## Work to be completed
Throughout the entries below, report every line where "initial" is found.

- - - - -

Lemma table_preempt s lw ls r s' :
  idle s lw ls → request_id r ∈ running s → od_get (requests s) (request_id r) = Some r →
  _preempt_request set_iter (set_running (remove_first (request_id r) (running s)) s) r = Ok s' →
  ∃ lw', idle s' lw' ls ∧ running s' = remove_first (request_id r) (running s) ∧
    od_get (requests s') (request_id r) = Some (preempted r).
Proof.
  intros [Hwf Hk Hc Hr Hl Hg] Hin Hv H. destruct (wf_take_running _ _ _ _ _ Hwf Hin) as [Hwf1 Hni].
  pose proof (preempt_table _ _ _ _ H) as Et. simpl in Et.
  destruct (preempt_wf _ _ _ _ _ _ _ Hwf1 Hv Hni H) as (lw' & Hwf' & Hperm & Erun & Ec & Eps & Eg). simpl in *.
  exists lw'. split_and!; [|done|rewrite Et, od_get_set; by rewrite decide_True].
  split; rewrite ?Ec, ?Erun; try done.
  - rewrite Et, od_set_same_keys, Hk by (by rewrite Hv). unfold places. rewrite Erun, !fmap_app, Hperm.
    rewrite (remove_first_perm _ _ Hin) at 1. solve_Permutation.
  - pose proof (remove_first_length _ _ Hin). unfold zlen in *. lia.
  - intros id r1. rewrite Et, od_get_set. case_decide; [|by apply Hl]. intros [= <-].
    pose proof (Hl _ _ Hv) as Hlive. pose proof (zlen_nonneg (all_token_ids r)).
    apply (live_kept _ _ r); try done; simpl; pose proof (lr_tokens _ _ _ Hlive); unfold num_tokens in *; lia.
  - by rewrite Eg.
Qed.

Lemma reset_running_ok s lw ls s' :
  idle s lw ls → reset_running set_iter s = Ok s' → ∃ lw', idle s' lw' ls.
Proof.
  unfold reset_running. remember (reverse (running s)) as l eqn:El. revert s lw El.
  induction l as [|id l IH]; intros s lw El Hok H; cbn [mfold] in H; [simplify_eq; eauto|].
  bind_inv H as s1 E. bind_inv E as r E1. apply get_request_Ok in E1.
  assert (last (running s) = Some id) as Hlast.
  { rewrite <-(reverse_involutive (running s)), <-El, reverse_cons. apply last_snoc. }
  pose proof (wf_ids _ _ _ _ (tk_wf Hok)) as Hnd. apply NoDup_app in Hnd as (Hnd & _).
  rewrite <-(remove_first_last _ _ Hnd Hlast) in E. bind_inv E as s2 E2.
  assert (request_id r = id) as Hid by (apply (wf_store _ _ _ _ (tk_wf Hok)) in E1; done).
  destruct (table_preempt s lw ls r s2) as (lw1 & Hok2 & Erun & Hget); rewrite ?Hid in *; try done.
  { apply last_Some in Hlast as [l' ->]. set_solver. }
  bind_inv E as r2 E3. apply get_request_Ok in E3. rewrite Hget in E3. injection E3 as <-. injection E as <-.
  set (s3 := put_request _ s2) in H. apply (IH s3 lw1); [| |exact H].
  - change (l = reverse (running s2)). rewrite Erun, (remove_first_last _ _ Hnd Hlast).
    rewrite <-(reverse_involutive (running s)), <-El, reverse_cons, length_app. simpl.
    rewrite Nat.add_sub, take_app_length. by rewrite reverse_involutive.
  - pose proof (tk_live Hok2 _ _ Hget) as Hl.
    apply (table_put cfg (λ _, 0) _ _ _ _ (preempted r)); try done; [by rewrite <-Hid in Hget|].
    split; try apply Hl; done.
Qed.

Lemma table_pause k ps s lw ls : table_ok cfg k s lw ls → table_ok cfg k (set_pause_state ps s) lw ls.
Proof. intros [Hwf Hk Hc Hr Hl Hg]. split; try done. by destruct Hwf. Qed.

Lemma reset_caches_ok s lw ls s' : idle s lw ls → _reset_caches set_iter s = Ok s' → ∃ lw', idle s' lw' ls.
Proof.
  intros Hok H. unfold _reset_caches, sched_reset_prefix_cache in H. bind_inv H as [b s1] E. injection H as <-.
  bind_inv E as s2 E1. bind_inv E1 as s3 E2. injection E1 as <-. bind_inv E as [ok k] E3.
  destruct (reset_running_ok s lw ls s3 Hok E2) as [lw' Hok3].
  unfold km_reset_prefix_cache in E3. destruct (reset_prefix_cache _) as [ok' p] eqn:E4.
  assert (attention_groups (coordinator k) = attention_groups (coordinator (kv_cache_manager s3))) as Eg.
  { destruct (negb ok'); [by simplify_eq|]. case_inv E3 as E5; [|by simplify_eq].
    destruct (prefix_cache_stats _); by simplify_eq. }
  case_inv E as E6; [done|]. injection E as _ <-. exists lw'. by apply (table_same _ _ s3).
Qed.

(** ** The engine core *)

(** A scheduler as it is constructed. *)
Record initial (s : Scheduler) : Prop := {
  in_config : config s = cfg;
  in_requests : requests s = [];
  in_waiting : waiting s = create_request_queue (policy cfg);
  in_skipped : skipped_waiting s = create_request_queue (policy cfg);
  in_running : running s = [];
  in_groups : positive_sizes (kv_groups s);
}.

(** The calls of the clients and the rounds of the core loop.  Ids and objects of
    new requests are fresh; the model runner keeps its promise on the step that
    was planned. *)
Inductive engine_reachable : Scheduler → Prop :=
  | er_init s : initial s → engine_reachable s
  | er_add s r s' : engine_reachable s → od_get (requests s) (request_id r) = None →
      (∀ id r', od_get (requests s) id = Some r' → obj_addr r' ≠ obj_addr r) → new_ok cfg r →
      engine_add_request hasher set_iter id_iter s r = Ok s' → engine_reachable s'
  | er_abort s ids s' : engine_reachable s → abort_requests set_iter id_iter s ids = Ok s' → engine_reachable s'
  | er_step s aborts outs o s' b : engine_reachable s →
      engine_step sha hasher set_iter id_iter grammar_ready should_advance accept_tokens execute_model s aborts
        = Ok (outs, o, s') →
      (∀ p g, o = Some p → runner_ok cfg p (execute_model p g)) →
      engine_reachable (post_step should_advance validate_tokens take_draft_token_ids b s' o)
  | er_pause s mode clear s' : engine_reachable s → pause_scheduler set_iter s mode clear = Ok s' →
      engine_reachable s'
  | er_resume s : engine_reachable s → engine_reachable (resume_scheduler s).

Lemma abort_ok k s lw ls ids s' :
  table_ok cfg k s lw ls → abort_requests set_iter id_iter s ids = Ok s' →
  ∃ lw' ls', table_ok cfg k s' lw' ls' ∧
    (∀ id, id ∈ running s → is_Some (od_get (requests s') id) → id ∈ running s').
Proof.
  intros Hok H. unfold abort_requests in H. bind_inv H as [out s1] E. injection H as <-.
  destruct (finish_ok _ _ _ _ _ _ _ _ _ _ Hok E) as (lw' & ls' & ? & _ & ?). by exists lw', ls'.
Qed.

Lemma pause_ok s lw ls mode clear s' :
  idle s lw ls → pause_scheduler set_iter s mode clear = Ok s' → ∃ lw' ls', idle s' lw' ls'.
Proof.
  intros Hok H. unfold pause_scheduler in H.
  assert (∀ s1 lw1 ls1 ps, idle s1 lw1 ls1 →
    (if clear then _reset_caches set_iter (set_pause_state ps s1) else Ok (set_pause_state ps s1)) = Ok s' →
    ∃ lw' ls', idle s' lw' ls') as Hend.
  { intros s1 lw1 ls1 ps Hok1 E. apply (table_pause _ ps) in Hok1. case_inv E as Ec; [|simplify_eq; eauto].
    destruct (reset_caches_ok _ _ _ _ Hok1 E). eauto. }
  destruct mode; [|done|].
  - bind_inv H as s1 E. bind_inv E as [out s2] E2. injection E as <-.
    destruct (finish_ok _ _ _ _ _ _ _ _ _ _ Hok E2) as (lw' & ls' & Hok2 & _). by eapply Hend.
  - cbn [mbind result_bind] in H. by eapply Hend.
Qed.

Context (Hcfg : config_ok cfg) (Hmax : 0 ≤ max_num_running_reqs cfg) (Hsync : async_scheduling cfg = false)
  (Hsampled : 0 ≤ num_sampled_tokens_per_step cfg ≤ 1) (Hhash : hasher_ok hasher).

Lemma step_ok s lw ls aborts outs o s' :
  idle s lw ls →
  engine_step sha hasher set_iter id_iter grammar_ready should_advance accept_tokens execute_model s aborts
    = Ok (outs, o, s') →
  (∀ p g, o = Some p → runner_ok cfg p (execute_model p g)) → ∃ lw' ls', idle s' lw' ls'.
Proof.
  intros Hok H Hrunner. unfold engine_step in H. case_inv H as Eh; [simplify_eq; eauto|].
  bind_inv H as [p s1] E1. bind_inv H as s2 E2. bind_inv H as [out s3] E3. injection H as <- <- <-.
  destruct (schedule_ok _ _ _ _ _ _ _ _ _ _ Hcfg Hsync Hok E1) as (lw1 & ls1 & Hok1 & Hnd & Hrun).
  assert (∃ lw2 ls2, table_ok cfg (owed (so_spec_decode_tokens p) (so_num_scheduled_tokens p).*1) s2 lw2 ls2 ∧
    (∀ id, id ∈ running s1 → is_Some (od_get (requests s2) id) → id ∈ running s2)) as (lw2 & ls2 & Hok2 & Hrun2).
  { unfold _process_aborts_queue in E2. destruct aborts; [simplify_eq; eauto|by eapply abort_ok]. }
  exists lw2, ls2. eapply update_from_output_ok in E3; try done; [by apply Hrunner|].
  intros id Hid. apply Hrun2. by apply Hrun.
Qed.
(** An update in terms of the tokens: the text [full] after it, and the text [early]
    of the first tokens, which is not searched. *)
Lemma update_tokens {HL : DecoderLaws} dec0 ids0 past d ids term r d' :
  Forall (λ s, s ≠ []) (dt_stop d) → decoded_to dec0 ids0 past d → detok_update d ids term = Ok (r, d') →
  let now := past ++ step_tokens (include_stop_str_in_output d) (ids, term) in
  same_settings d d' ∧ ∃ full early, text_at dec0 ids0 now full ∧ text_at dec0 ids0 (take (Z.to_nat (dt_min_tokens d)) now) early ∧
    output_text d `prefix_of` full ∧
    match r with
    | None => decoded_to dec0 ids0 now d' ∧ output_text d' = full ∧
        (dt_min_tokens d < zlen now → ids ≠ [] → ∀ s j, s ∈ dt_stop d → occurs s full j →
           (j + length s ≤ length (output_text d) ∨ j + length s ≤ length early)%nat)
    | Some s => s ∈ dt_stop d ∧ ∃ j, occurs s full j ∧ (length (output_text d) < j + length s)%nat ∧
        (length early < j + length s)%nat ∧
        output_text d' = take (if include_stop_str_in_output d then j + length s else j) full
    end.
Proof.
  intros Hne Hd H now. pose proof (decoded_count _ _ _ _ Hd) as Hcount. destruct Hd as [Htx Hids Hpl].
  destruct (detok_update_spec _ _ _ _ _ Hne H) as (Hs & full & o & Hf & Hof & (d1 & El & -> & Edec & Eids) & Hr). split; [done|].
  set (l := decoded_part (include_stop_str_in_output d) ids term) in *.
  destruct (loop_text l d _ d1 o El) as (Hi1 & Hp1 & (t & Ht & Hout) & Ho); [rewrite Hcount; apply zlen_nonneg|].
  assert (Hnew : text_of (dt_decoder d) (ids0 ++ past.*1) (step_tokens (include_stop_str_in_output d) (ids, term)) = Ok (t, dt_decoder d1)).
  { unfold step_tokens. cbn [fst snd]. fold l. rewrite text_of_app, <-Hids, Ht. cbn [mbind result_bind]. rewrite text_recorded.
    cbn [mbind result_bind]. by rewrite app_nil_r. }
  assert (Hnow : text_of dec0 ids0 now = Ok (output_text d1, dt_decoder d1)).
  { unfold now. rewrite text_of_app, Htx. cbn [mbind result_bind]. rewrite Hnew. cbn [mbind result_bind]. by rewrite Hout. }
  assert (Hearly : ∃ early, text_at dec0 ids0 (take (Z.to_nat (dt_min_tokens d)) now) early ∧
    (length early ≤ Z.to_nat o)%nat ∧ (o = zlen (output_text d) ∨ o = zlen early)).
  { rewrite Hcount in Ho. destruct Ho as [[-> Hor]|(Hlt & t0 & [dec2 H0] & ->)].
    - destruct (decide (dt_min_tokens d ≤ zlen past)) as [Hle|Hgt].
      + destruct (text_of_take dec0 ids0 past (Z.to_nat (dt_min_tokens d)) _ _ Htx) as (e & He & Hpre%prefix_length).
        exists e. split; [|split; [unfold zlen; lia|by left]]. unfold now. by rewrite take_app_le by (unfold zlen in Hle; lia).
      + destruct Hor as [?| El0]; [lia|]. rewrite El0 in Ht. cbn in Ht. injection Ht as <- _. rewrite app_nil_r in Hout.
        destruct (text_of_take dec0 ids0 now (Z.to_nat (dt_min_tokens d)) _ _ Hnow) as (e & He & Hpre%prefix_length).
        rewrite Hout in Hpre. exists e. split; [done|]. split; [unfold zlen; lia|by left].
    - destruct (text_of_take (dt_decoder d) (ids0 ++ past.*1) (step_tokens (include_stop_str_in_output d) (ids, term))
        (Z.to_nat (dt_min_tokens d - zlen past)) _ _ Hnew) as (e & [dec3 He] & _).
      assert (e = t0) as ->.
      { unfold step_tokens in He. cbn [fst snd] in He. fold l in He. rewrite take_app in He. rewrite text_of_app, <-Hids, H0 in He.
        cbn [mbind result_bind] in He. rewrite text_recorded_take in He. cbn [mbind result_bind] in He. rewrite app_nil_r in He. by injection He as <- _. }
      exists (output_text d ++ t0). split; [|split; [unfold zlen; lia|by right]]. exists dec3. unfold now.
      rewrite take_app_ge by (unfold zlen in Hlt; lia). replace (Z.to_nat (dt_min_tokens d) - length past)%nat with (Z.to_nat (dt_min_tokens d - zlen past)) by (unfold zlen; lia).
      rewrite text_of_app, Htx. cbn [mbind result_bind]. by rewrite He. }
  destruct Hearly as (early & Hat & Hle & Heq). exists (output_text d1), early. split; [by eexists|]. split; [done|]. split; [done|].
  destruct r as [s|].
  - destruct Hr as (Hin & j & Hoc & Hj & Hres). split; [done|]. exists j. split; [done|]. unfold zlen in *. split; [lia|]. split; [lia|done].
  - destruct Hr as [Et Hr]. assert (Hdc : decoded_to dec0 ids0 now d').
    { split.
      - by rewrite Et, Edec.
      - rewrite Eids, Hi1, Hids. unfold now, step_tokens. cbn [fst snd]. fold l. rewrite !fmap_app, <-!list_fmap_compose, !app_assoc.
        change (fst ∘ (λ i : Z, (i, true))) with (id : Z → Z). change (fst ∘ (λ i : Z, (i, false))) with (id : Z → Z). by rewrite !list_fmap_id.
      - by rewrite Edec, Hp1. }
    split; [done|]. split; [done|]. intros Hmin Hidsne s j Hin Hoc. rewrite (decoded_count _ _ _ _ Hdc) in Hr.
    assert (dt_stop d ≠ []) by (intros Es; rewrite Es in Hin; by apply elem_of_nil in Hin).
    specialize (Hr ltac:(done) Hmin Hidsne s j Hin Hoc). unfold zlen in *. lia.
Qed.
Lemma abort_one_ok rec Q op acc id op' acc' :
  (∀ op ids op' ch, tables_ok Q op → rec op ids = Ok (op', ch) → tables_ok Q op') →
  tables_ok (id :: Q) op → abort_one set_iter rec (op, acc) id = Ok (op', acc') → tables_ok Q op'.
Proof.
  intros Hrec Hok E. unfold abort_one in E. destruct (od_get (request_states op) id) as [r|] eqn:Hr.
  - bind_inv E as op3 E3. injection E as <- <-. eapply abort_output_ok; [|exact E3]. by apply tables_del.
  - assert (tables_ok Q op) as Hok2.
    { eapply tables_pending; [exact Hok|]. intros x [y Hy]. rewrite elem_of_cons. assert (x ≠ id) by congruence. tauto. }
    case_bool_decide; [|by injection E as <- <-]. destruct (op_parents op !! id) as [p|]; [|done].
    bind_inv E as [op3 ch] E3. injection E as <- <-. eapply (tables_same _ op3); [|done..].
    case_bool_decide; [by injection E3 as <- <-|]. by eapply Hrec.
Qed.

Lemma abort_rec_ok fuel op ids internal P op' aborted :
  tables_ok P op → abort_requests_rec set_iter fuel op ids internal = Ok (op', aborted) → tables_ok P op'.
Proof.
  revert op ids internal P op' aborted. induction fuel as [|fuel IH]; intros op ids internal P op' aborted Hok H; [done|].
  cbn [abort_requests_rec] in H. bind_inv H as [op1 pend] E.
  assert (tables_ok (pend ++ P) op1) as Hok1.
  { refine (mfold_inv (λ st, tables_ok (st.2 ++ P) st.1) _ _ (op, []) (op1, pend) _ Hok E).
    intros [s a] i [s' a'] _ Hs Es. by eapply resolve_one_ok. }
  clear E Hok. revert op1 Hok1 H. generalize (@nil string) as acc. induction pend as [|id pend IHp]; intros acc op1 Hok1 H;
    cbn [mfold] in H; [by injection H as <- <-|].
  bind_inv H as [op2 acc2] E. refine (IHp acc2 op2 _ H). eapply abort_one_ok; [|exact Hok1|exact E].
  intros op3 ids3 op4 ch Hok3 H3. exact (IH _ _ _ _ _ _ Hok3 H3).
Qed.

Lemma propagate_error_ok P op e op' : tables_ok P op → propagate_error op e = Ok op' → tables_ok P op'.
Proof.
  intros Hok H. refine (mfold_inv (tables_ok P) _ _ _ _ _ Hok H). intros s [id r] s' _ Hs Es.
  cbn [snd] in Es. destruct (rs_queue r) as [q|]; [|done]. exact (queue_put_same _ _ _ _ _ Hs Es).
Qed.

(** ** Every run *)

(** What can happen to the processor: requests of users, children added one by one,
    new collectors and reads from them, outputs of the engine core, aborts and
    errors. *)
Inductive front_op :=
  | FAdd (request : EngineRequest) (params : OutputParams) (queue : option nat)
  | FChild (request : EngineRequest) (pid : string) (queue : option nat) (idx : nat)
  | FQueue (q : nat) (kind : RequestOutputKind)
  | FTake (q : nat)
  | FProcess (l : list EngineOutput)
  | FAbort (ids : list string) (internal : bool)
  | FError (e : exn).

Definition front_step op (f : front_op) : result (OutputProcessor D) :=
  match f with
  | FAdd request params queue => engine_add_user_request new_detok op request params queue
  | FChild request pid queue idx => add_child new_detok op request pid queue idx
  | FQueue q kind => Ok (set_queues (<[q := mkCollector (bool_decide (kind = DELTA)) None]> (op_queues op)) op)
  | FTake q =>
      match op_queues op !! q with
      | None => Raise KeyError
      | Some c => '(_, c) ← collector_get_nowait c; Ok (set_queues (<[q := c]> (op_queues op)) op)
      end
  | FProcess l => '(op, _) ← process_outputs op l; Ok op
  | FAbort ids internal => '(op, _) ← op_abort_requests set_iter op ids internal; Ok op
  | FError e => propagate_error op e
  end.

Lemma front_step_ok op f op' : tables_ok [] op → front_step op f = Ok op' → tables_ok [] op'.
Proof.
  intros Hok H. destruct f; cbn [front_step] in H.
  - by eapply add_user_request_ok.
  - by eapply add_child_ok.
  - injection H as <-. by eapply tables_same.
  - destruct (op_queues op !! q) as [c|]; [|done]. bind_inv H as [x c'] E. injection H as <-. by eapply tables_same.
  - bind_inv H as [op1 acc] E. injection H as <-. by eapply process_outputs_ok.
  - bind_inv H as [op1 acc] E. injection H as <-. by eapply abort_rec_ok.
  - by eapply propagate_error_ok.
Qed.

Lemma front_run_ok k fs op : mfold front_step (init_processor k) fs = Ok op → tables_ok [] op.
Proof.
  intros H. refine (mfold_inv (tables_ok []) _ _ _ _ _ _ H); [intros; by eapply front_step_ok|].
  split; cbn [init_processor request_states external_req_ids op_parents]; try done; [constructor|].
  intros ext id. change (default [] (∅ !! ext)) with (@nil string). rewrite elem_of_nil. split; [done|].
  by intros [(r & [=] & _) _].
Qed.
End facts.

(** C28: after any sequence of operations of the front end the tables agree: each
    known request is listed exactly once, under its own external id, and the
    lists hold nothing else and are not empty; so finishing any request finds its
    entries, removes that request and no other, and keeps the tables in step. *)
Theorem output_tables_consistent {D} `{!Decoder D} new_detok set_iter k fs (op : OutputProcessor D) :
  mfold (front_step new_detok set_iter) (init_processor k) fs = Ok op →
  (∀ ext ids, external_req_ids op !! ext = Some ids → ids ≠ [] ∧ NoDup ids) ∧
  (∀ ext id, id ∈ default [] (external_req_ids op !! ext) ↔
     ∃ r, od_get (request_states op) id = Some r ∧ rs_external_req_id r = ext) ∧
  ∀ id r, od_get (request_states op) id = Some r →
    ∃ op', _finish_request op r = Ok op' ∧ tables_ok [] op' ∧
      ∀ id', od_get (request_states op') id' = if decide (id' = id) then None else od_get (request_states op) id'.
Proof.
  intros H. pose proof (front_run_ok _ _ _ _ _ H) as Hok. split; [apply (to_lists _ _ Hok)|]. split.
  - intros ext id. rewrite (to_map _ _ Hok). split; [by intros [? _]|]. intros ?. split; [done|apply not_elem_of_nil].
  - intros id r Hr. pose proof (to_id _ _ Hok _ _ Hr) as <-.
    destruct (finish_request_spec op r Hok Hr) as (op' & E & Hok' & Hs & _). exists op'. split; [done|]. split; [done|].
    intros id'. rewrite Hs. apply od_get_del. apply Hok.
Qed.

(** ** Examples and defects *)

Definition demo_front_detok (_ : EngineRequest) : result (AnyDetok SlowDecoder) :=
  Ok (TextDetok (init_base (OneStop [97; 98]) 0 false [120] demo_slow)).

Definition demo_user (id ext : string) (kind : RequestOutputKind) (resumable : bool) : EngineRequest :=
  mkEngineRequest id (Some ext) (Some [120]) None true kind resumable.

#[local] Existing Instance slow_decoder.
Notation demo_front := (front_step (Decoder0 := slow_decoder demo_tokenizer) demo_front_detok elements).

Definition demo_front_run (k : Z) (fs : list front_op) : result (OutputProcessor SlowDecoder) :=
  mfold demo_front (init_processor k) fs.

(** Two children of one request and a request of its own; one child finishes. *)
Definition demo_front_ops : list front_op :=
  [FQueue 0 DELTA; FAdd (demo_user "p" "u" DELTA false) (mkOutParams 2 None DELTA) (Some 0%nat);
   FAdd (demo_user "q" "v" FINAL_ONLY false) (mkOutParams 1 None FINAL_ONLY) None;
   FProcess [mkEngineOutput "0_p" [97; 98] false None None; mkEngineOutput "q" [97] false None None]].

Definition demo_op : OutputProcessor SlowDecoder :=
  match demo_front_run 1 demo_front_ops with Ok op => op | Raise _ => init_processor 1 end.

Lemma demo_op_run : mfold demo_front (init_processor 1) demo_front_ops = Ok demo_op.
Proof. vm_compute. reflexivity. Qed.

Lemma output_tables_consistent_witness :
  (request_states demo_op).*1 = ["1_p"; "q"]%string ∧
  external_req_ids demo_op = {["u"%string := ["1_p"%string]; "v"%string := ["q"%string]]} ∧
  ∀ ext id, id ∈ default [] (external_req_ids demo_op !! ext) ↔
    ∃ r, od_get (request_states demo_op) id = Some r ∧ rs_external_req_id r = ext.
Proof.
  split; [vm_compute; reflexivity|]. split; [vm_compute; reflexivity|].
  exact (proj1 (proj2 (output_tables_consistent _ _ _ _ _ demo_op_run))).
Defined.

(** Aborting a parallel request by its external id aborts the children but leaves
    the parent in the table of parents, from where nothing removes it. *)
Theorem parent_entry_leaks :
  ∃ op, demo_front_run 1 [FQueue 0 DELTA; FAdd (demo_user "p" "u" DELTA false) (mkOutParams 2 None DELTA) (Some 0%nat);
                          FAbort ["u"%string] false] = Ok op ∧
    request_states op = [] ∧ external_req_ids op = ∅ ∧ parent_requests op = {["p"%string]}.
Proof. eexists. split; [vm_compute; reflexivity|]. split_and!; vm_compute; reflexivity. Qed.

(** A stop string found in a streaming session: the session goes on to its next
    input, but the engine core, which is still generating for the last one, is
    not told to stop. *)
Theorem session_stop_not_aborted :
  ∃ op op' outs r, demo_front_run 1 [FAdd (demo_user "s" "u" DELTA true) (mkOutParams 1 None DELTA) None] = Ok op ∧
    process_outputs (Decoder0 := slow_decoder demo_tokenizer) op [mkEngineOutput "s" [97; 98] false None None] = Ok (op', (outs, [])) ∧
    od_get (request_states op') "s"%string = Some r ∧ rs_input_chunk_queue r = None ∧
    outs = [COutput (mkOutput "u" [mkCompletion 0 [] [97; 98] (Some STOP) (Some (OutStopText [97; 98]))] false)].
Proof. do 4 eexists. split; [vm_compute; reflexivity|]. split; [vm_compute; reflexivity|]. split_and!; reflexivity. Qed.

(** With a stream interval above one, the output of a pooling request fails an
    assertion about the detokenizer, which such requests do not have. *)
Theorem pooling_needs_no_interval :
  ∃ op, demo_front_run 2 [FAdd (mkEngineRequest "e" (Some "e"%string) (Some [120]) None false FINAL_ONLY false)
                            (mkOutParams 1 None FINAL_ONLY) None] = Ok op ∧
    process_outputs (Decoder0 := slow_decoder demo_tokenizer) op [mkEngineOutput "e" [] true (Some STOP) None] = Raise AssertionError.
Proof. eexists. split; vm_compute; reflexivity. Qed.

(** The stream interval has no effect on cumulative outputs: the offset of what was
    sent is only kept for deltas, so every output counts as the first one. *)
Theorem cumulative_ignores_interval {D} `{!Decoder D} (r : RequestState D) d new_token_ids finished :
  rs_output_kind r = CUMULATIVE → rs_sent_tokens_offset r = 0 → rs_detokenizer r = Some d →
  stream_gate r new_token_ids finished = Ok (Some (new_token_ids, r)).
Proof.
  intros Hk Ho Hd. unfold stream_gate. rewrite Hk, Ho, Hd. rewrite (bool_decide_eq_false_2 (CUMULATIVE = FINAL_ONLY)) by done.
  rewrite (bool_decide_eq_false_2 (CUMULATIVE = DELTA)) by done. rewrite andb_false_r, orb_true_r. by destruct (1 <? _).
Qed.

- - - - -

## Problem solution
Record initial (s : Scheduler) : Prop := {
  | er_init s : initial s → engine_reachable s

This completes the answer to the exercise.